## About this task:
Which lines in the records below mention the word "pose"? Copy each one out.

## Records shown:
(* ===== verification/Bytes.v ===== *)
(** Byte strings ([&[u8]] and [&str]) and the operations of the Rust standard library on
    them that the source uses.  A byte is a [Z] between 0 and 255; a [str] is its UTF-8
    encoding. *)

From Stdlib Require Import String Ascii.
From S2P Require Import Prelude.
Export String.StringSyntax.

Abbreviation bytes := (list Z).

(** A string literal of the source, as bytes. *)
Definition lit (s : string) : bytes := (fun c => Z.of_N (N_of_ascii c)) <$> list_ascii_of_string s.
Arguments lit s%_string_scope.

Definition is_byte (x : Z) : Prop := 0 <= x < 256.
Definition is_bytes (b : bytes) : Prop := Forall is_byte b.

Definition beq (x y : bytes) : bool := bool_decide (x = y).

(** [u8::is_ascii_digit], [is_ascii_hexdigit], [is_ascii_alphabetic], ... *)
Definition between (lo hi x : Z) : bool := (lo <=? x) && (x <=? hi).
Definition is_ascii_digit : Z -> bool := between 48 57.
Definition is_ascii_lowercase : Z -> bool := between 97 122.
Definition is_ascii_uppercase : Z -> bool := between 65 90.
Definition is_ascii_alphabetic (x : Z) : bool := is_ascii_lowercase x || is_ascii_uppercase x.
Definition is_ascii_alphanumeric (x : Z) : bool := is_ascii_alphabetic x || is_ascii_digit x.
Definition is_ascii_hexdigit (x : Z) : bool :=
  is_ascii_digit x || between 97 102 x || between 65 70 x.

(** [u8::to_ascii_lowercase] and its lifting to slices. *)
Definition to_lower (x : Z) : Z := if is_ascii_uppercase x then x + 32 else x.
Definition to_ascii_lowercase (b : bytes) : bytes := to_lower <$> b.
Definition eq_ignore_ascii_case (x y : bytes) : bool :=
  beq (to_ascii_lowercase x) (to_ascii_lowercase y).

(** [starts_with], [strip_prefix]. *)
Fixpoint strip_prefix (p b : bytes) : option bytes :=
  match p, b with
  | [], _ => Some b
  | x :: p', y :: b' => if x =? y then strip_prefix p' b' else None
  | _ :: _, [] => None
  end.
Definition starts_with (b p : bytes) : bool := bool_decide (is_Some (strip_prefix p b)).

(** [slice.split(|b| *b == sep)]: always at least one piece. *)
Fixpoint split_on (sep : Z) (b : bytes) : list bytes :=
  match b with
  | [] => [[]]
  | x :: b' =>
      if x =? sep then [] :: split_on sep b'
      else match split_on sep b' with
           | [] => [[x]]
           | p :: ps => (x :: p) :: ps
           end
  end.

(** [iter().position(|b| *b == x)]. *)
Fixpoint position (x : Z) (b : bytes) : option nat :=
  match b with
  | [] => None
  | y :: b' => if y =? x then Some 0%nat else S <$> position x b'
  end.

(** [str::split_once(c)] for an ASCII [c]. *)
Definition split_once (c : Z) (b : bytes) : option (bytes * bytes) :=
  match position c b with
  | Some i => Some (take i b, drop (S i) b)
  | None => None
  end.

(** * UTF-8 as [str::from_utf8] and [String::from_utf8_lossy] read it *)

Definition is_cont (x : Z) : bool := between 0x80 0xBF x.

(** The second byte a lead byte allows, and how many continuation bytes follow that one. *)
Definition utf8_lead (x : Z) : option (Z * Z * nat) :=
  if between 0xC2 0xDF x then Some (0x80, 0xBF, 0%nat)
  else if x =? 0xE0 then Some (0xA0, 0xBF, 1%nat)
  else if x =? 0xED then Some (0x80, 0x9F, 1%nat)
  else if between 0xE1 0xEF x then Some (0x80, 0xBF, 1%nat)
  else if x =? 0xF0 then Some (0x90, 0xBF, 2%nat)
  else if between 0xF1 0xF3 x then Some (0x80, 0xBF, 2%nat)
  else if x =? 0xF4 then Some (0x80, 0x8F, 2%nat)
  else None.

Fixpoint count_cont (n : nat) (b : bytes) : nat :=
  match n, b with
  | S n', x :: b' => if is_cont x then S (count_cont n' b') else O
  | _, _ => O
  end.

(** The first character of a non-empty [b]: its length and whether it is well formed; of an
    ill-formed one, the longest prefix of a character. *)
Definition utf8_char (b : bytes) : nat * bool :=
  match b with
  | [] => (0%nat, true)
  | x :: b' =>
      if x <? 0x80 then (1%nat, true)
      else match utf8_lead x, b' with
           | Some (lo, hi, n), y :: b'' =>
               if between lo hi y then
                 let c := count_cont n b'' in ((2 + c)%nat, (c =? n)%nat)
               else (1%nat, false)
           | _, _ => (1%nat, false)
           end
  end.
(* ===== verification/KvSpec.v ===== *)
(** The properties of the key/value API of [Kv]: each public operation against the view a
    caller has of the store, and the isolation of applications from each other. *)

From S2P Require Import Prelude Bytes Ns Probe Cache CacheLemmas CacheOps Kv.

(** When a value stored with deadline [exp] is gone. *)
Definition gone (exp now : Z) : bool := negb (exp =? 0) && (exp <? now).

Section Spec.
Context (hash_key : bytes -> Z) (hash_u64 : forall k, is_u64 (hash_key k)).
Abbreviation kv_wf := (kv_wf hash_key).
Implicit Types (cur : option App) (st : kv) (key : bytes).

Lemma init_wf slots large_slots ok : kv_wf (init (mkKv None None 0 0) slots large_slots ok).
Proof.
  assert (forall V n, region_wf hash_key V (map_region None n ok)) as H.
  { intros V n. unfold map_region. destruct ok; simpl; [|done]. apply wf_init. lia. }
  unfold init. split; simpl; [apply H|]. case_bool; [apply H|done].
Qed.

Lemma live_value_entry e v exp now :
  val e = v -> expires_at e = exp ->
  live_value (Some e) now = if gone exp now then None else Some v.
Proof. intros <- <-. done. Qed.

Lemma live_value_none_later e now now' :
  live_value (Some e) now = None -> now <= now' -> live_value (Some e) now' = None.
Proof. simpl. unfold expired. repeat case_bool; try done. lia. Qed.

Lemma region_none_later r k now now' :
  region_view r k now = None -> now <= now' -> region_view r k now' = None.
Proof.
  unfold region_view. destruct (region_entry r k); [|done]. apply live_value_none_later.
Qed.

Lemma get_lemma cur st key now :
  kv_wf st ->
  let k := Ns.key cur key in
  let '(o, st') := get hash_key cur st key now in
  o = (if short k then view st k now else None)
  /\ kv_wf st'
  /\ forall k' now', now <= now' -> view st' k' now' = view st k' now'.
Proof.
  intros [Hs Hl] k. unfold get. fold k. destruct (short k) eqn:Hk; simpl; [|done].
  pose proof (region_get_spec hash_key _ _ k now Hs Hk) as Gs.
  destruct (on_region _ _ (small st)) as [[v|] s]; destruct Gs as (Ev & Ws & Vs).
  - split; [by unfold view; rewrite <- Ev|]. split; [done|].
    intros k' now' Hle. unfold view. simpl. by rewrite Vs.
  - pose proof (region_get_spec hash_key _ _ k now Hl Hk) as Gl.
    destruct (on_region _ _ (large st)) as [o l]; destruct Gl as (El & Wl & Vl).
    split; [by unfold view; rewrite <- Ev|]. split; [done|].
    intros k' now' Hle. unfold view. simpl. by rewrite Vs, Vl.
Qed.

## Task solution:
  pose proof (region_get_spec hash_key _ _ k now Hs Hk) as Gs.
  - pose proof (region_get_spec hash_key _ _ k now Hl Hk) as Gl.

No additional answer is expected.